Comair Flight 5191 crashed and burned shortly after taking off from the wrong runway at Blue Grass Airport on Aug. 27, killing everyone on board but the co-pilot, who escaped.
The suit from the family of victim Cecile Moscoe was amended to add the maker of the plane, Bombardier Inc. and Comair’s parent company, Delta Airlines, as defendants. The suit claims the aircraft design did not protect passengers from flammable jet fuel.
The attorney who filed the suit, Stanley M. Chesley of Cincinnati, said he reviewed autopsy reports and concluded most of the 49 deaths were caused by fire.
“Some or all of the passengers on this plane would have survived the crash except for the violent fire,” Chesley said. “The fire spread so quickly that the passengers never had a chance to escape.”

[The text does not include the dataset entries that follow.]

(** [None]: out of host memory. *)
Definition nvhal_astc_expand_binds (l : list bind_info) : M gworld (option (list bind_info)) :=
  w ← getS;
  let expand b := b :: match lookup_image w (b_image b) with
                       | Some ai => block_binds ai (b_memory b) (b_offset b)
                       | None => []
                       end in
  if bool_decide (Forall (fun b => lookup_image w (b_image b) = None) l) then mret (Some l)
  else ok ← gask (gi_malloc K); mret (if ok : bool then Some (mjoin (expand <$> l)) else None).

Fixpoint bind_all (l : list bind_info) : M gworld Z :=
  match l with
  | [] => mret VK_SUCCESS
  | b :: l =>
      r ← gask (fun t => gi_bind K t (b_image b) (b_memory b) (b_offset b));
      _ ← gev (Called "vkBindImageMemory" [b_image b; b_memory b; b_offset b; r]);
      if r =? VK_SUCCESS then bind_all l else mret r
  end.
Definition nvhal_astc_bind1 (image mem offset : Z) : M gworld (option Z) :=
  w ← getS;
  match lookup_image w image with
  | None => mret None
  | Some ai =>
      r ← bind_all (mk_bind image mem (u64 (offset + default 0 (head (ai_off ai)))) :: block_binds ai mem offset);
      mret (Some r)
  end.

(** ** Sparse binding *)

Record sparse_bind := mk_sb { sb_off : Z; sb_size : Z; sb_mem : Z; sb_memoff : Z; sb_flags : Z }.
Record opaque_bind := mk_ob { ob_image : Z; ob_binds : list sparse_bind }.
(** One VkBindSparseInfo: its opaque binds and the images of its residency
    binds. *)
Record sparse_info := mk_si { si_opaque : list opaque_bind; si_residency : list Z }.

Definition is_emulated (w : gworld) (image : Z) : bool := bool_decide (is_Some (lookup_image w image)).

(** The first loop: a residency bind of an emulated image is refused; the
    loop ends at the first info with an emulated opaque bind. *)
Fixpoint sparse_scan (w : gworld) (l : list sparse_info) : Z + bool :=
  match l with
  | [] => inr false
  | i :: l =>
      let any := existsb (fun b => is_emulated w (ob_image b)) (si_opaque i) in
      if existsb (is_emulated w) (si_residency i) then inl VK_ERROR_FORMAT_NOT_SUPPORTED
      else if any then inr true
      else sparse_scan w l
  end.

(** The piece of a bind inside the part [[ps, pe)]. *)
Definition clip (ps pe : Z) (m : sparse_bind) : option sparse_bind :=
  let s0 := if ps <? sb_off m then sb_off m else ps in
  let e0 := if u64 (sb_off m + sb_size m) <? pe then u64 (sb_off m + sb_size m) else pe in
  if e0 <=? s0 then None
  else Some (mk_sb (s0 - ps) (e0 - s0) (sb_mem m)
               (if negb (sb_mem m =? VK_NULL_HANDLE) then u64 (sb_memoff m + (s0 - sb_off m)) else 0) (sb_flags m)).

Definition part_range (ai : astc_image) (i : nat) : Z * Z :=
  let ps := default 0 (ai_off ai !! i) in (ps, u64 (ps + default 0 (ai_size ai !! i))).

Definition split_bind (ai : astc_image) (binds : list sparse_bind) : list opaque_bind :=
  imap (fun i h => let '(ps, pe) := part_range ai i in mk_ob h (omap (clip ps pe) binds)) (parts_of ai).

Definition expand_opaque (w : gworld) (b : opaque_bind) : list opaque_bind :=
  match lookup_image w (ob_image b) with
  | None => [b]
  | Some ai => split_bind ai (ob_binds b)
  end.

Fixpoint expand_infos (w : gworld) (l : list sparse_info) : M gworld (option (list sparse_info)) :=
  match l with
  | [] => mret (Some [])
  | i :: l =>
      ok ← (if existsb (fun b => is_emulated w (ob_image b)) (si_opaque i) then gask (gi_malloc K) else mret true);
      if negb ok then mret None
      else
      r ← expand_infos w l;
      mret (cons (mk_si (mjoin (expand_opaque w <$> si_opaque i)) (si_residency i)) <$> r)
  end.

Definition nvhal_astc_bind_sparse (l : list sparse_info) : M gworld (Z + list sparse_info) :=
  w ← getS;
  match sparse_scan w l with
  | inl r => mret (inl r)
  | inr false => mret (inr l)
  | inr true =>
      ok ← gask (gi_malloc K);
      if negb ok then mret (inl VK_ERROR_OUT_OF_HOST_MEMORY)
      else
      r ← expand_infos w l;
      mret (match r with Some l => inr l | None => inl VK_ERROR_OUT_OF_HOST_MEMORY end)
  end.

End Icd.

(** ** The layout of the parts *)

(** Sizes and alignments of one part, as the Vulkan specification promises
    them: the alignment is a power of two; the bounds keep the sum of 17 parts
    within 64 bits. *)
Definition MAX_SIZE : Z := 2 ^ 48.
Definition pow2 (a : Z) : Prop := exists k, 0 <= k <= 32 /\ a = 2 ^ k.
Definition req_ok (q : VkMemoryRequirements) : Prop := 0 <= req_size q < MAX_SIZE /\ pow2 (req_alignment q).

Fayette County Coroner Gary Ginn first said the victims had died in the fire, but the next day he said most had died from blunt force trauma from the impact. The second statement came from speaking to the state medical examiner after the autopsies, which have not been made public.
The suit also claims that the aircraft, a CRJ-100, was defective because it did not include a runway awareness system to alert pilots they were on the wrong runway.
John Paul Macdonald, spokesman for Bombardier, said Friday night the planes in the CRJ family are among the safest in the industry.
Macdonald said the spread of fire in the planes has never been an issue. He also questioned the basis of the lawsuit’s claim.
“We’ll just have to wait and see the results of that crash investigation” by the National Transportation and Safety Board, he said.
Kathleen Moscoe, the administrator of Cecile Moscoe’s estate, seeks unspecified damaged from parties named in the suit.
About 20 percent of 1,153 fatalities on U.S. passenger flights from 1981 to 1990 were caused by fire, and several of the deaths occurred before collisions, Chesley said. And 40 percent of the fire fatalities are caused by smoke and toxic fumes from burning cabin materials and jet fuel.
No one could be reached for comment on the suit at Delta Airlines.
At least 13 other lawsuits have been filed in connection to the Comair crash.